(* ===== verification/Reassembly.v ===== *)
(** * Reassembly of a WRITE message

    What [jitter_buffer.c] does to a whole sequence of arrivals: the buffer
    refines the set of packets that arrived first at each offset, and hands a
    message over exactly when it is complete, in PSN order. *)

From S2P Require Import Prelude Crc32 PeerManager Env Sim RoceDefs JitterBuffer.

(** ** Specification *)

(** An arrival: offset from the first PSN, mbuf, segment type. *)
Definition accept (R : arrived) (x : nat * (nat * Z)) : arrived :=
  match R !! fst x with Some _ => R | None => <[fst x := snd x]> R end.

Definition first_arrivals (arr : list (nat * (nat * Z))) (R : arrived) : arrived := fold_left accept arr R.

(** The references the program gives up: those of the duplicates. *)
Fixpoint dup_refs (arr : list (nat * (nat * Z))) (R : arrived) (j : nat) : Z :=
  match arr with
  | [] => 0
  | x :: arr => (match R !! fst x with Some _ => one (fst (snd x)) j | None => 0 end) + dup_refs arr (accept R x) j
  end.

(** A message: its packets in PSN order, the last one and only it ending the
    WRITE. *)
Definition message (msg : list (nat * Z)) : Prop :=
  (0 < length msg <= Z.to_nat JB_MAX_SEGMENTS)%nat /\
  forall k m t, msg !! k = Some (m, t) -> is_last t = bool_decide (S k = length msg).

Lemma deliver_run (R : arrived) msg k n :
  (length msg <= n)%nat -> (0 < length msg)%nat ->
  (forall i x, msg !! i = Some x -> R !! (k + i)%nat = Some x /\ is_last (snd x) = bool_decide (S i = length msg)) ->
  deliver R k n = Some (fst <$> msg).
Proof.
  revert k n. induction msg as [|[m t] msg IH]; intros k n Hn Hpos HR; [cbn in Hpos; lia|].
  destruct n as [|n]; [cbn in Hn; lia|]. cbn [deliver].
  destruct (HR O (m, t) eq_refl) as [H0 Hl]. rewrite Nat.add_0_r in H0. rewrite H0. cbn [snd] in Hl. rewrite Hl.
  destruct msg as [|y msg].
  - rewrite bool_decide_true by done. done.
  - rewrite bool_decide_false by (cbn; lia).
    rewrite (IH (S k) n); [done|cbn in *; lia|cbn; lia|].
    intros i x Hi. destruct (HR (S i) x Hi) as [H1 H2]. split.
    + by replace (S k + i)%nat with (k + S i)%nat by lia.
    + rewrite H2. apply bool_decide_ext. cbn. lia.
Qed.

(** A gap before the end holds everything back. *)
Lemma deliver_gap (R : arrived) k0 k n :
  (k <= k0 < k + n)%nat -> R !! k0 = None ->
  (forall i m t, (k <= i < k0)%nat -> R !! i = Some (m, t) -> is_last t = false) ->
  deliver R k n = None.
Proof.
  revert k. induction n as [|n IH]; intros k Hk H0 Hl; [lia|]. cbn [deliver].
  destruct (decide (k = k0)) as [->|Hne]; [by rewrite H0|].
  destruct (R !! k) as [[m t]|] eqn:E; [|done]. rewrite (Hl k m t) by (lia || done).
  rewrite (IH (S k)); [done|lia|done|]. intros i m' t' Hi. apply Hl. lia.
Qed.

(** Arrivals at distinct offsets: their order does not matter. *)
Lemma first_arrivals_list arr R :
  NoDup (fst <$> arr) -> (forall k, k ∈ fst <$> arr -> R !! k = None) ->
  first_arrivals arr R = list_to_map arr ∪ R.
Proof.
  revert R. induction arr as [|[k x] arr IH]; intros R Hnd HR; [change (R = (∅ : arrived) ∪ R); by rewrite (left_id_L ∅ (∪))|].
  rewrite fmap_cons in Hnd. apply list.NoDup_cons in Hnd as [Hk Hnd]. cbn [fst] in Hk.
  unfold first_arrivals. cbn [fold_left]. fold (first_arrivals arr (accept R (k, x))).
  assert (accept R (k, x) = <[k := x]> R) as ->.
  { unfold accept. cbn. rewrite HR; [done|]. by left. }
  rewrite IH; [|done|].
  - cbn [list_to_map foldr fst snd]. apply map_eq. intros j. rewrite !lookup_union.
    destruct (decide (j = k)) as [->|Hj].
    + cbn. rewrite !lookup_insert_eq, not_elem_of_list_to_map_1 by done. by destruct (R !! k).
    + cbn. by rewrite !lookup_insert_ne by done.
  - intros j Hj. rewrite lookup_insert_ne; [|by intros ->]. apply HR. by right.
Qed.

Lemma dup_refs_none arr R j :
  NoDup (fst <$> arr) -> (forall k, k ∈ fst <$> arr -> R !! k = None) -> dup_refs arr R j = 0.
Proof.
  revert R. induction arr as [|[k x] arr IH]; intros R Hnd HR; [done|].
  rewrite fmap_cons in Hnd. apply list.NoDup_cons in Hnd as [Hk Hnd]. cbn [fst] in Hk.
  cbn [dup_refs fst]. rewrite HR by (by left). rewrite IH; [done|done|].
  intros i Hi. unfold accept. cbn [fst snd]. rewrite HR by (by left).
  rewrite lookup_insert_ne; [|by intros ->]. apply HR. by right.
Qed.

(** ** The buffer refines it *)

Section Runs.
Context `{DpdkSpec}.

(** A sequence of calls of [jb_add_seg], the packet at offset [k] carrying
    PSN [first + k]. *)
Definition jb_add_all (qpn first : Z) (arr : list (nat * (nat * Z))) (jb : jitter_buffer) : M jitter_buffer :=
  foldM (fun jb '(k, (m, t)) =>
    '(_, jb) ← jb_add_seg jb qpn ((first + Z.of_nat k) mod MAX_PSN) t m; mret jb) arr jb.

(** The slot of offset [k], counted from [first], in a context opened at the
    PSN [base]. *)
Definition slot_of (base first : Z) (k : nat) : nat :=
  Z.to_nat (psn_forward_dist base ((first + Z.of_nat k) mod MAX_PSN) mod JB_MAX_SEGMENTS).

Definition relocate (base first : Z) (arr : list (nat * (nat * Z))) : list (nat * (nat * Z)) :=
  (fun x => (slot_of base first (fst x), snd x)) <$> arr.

---------------

Exercise prompt
Everything above, from first entry to last, must be reproduced exactly.

Completed exercise
(* ===== verification/Reassembly.v ===== *)
(** * Reassembly of a WRITE message

    What [jitter_buffer.c] does to a whole sequence of arrivals: the buffer
    refines the set of packets that arrived first at each offset, and hands a
    message over exactly when it is complete, in PSN order. *)

From S2P Require Import Prelude Crc32 PeerManager Env Sim RoceDefs JitterBuffer.

(** ** Specification *)

(** An arrival: offset from the first PSN, mbuf, segment type. *)
Definition accept (R : arrived) (x : nat * (nat * Z)) : arrived :=
  match R !! fst x with Some _ => R | None => <[fst x := snd x]> R end.

Definition first_arrivals (arr : list (nat * (nat * Z))) (R : arrived) : arrived := fold_left accept arr R.

(** The references the program gives up: those of the duplicates. *)
Fixpoint dup_refs (arr : list (nat * (nat * Z))) (R : arrived) (j : nat) : Z :=
  match arr with
  | [] => 0
  | x :: arr => (match R !! fst x with Some _ => one (fst (snd x)) j | None => 0 end) + dup_refs arr (accept R x) j
  end.

(** A message: its packets in PSN order, the last one and only it ending the
    WRITE. *)
Definition message (msg : list (nat * Z)) : Prop :=
  (0 < length msg <= Z.to_nat JB_MAX_SEGMENTS)%nat /\
  forall k m t, msg !! k = Some (m, t) -> is_last t = bool_decide (S k = length msg).

Lemma deliver_run (R : arrived) msg k n :
  (length msg <= n)%nat -> (0 < length msg)%nat ->
  (forall i x, msg !! i = Some x -> R !! (k + i)%nat = Some x /\ is_last (snd x) = bool_decide (S i = length msg)) ->
  deliver R k n = Some (fst <$> msg).
Proof.
  revert k n. induction msg as [|[m t] msg IH]; intros k n Hn Hpos HR; [cbn in Hpos; lia|].
  destruct n as [|n]; [cbn in Hn; lia|]. cbn [deliver].
  destruct (HR O (m, t) eq_refl) as [H0 Hl]. rewrite Nat.add_0_r in H0. rewrite H0. cbn [snd] in Hl. rewrite Hl.
  destruct msg as [|y msg].
  - rewrite bool_decide_true by done. done.
  - rewrite bool_decide_false by (cbn; lia).
    rewrite (IH (S k) n); [done|cbn in *; lia|cbn; lia|].
    intros i x Hi. destruct (HR (S i) x Hi) as [H1 H2]. split.
    + by replace (S k + i)%nat with (k + S i)%nat by lia.
    + rewrite H2. apply bool_decide_ext. cbn. lia.
Qed.

(** A gap before the end holds everything back. *)
Lemma deliver_gap (R : arrived) k0 k n :
  (k <= k0 < k + n)%nat -> R !! k0 = None ->
  (forall i m t, (k <= i < k0)%nat -> R !! i = Some (m, t) -> is_last t = false) ->
  deliver R k n = None.
Proof.
  revert k. induction n as [|n IH]; intros k Hk H0 Hl; [lia|]. cbn [deliver].
  destruct (decide (k = k0)) as [->|Hne]; [by rewrite H0|].
  destruct (R !! k) as [[m t]|] eqn:E; [|done]. rewrite (Hl k m t) by (lia || done).
  rewrite (IH (S k)); [done|lia|done|]. intros i m' t' Hi. apply Hl. lia.
Qed.

(** Arrivals at distinct offsets: their order does not matter. *)
Lemma first_arrivals_list arr R :
  NoDup (fst <$> arr) -> (forall k, k ∈ fst <$> arr -> R !! k = None) ->
  first_arrivals arr R = list_to_map arr ∪ R.
Proof.
  revert R. induction arr as [|[k x] arr IH]; intros R Hnd HR; [change (R = (∅ : arrived) ∪ R); by rewrite (left_id_L ∅ (∪))|].
  rewrite fmap_cons in Hnd. apply list.NoDup_cons in Hnd as [Hk Hnd]. cbn [fst] in Hk.
  unfold first_arrivals. cbn [fold_left]. fold (first_arrivals arr (accept R (k, x))).
  assert (accept R (k, x) = <[k := x]> R) as ->.
  { unfold accept. cbn. rewrite HR; [done|]. by left. }
  rewrite IH; [|done|].
  - cbn [list_to_map foldr fst snd]. apply map_eq. intros j. rewrite !lookup_union.
    destruct (decide (j = k)) as [->|Hj].
    + cbn. rewrite !lookup_insert_eq, not_elem_of_list_to_map_1 by done. by destruct (R !! k).
    + cbn. by rewrite !lookup_insert_ne by done.
  - intros j Hj. rewrite lookup_insert_ne; [|by intros ->]. apply HR. by right.
Qed.

Lemma dup_refs_none arr R j :
  NoDup (fst <$> arr) -> (forall k, k ∈ fst <$> arr -> R !! k = None) -> dup_refs arr R j = 0.
Proof.
  revert R. induction arr as [|[k x] arr IH]; intros R Hnd HR; [done|].
  rewrite fmap_cons in Hnd. apply list.NoDup_cons in Hnd as [Hk Hnd]. cbn [fst] in Hk.
  cbn [dup_refs fst]. rewrite HR by (by left). rewrite IH; [done|done|].
  intros i Hi. unfold accept. cbn [fst snd]. rewrite HR by (by left).
  rewrite lookup_insert_ne; [|by intros ->]. apply HR. by right.
Qed.

(** ** The buffer refines it *)

Section Runs.
Context `{DpdkSpec}.

(** A sequence of calls of [jb_add_seg], the packet at offset [k] carrying
    PSN [first + k]. *)
Definition jb_add_all (qpn first : Z) (arr : list (nat * (nat * Z))) (jb : jitter_buffer) : M jitter_buffer :=
  foldM (fun jb '(k, (m, t)) =>
    '(_, jb) ← jb_add_seg jb qpn ((first + Z.of_nat k) mod MAX_PSN) t m; mret jb) arr jb.

(** The slot of offset [k], counted from [first], in a context opened at the
    PSN [base]. *)
Definition slot_of (base first : Z) (k : nat) : nat :=
  Z.to_nat (psn_forward_dist base ((first + Z.of_nat k) mod MAX_PSN) mod JB_MAX_SEGMENTS).

Definition relocate (base first : Z) (arr : list (nat * (nat * Z))) : list (nat * (nat * Z)) :=
  (fun x => (slot_of base first (fst x), snd x)) <$> arr.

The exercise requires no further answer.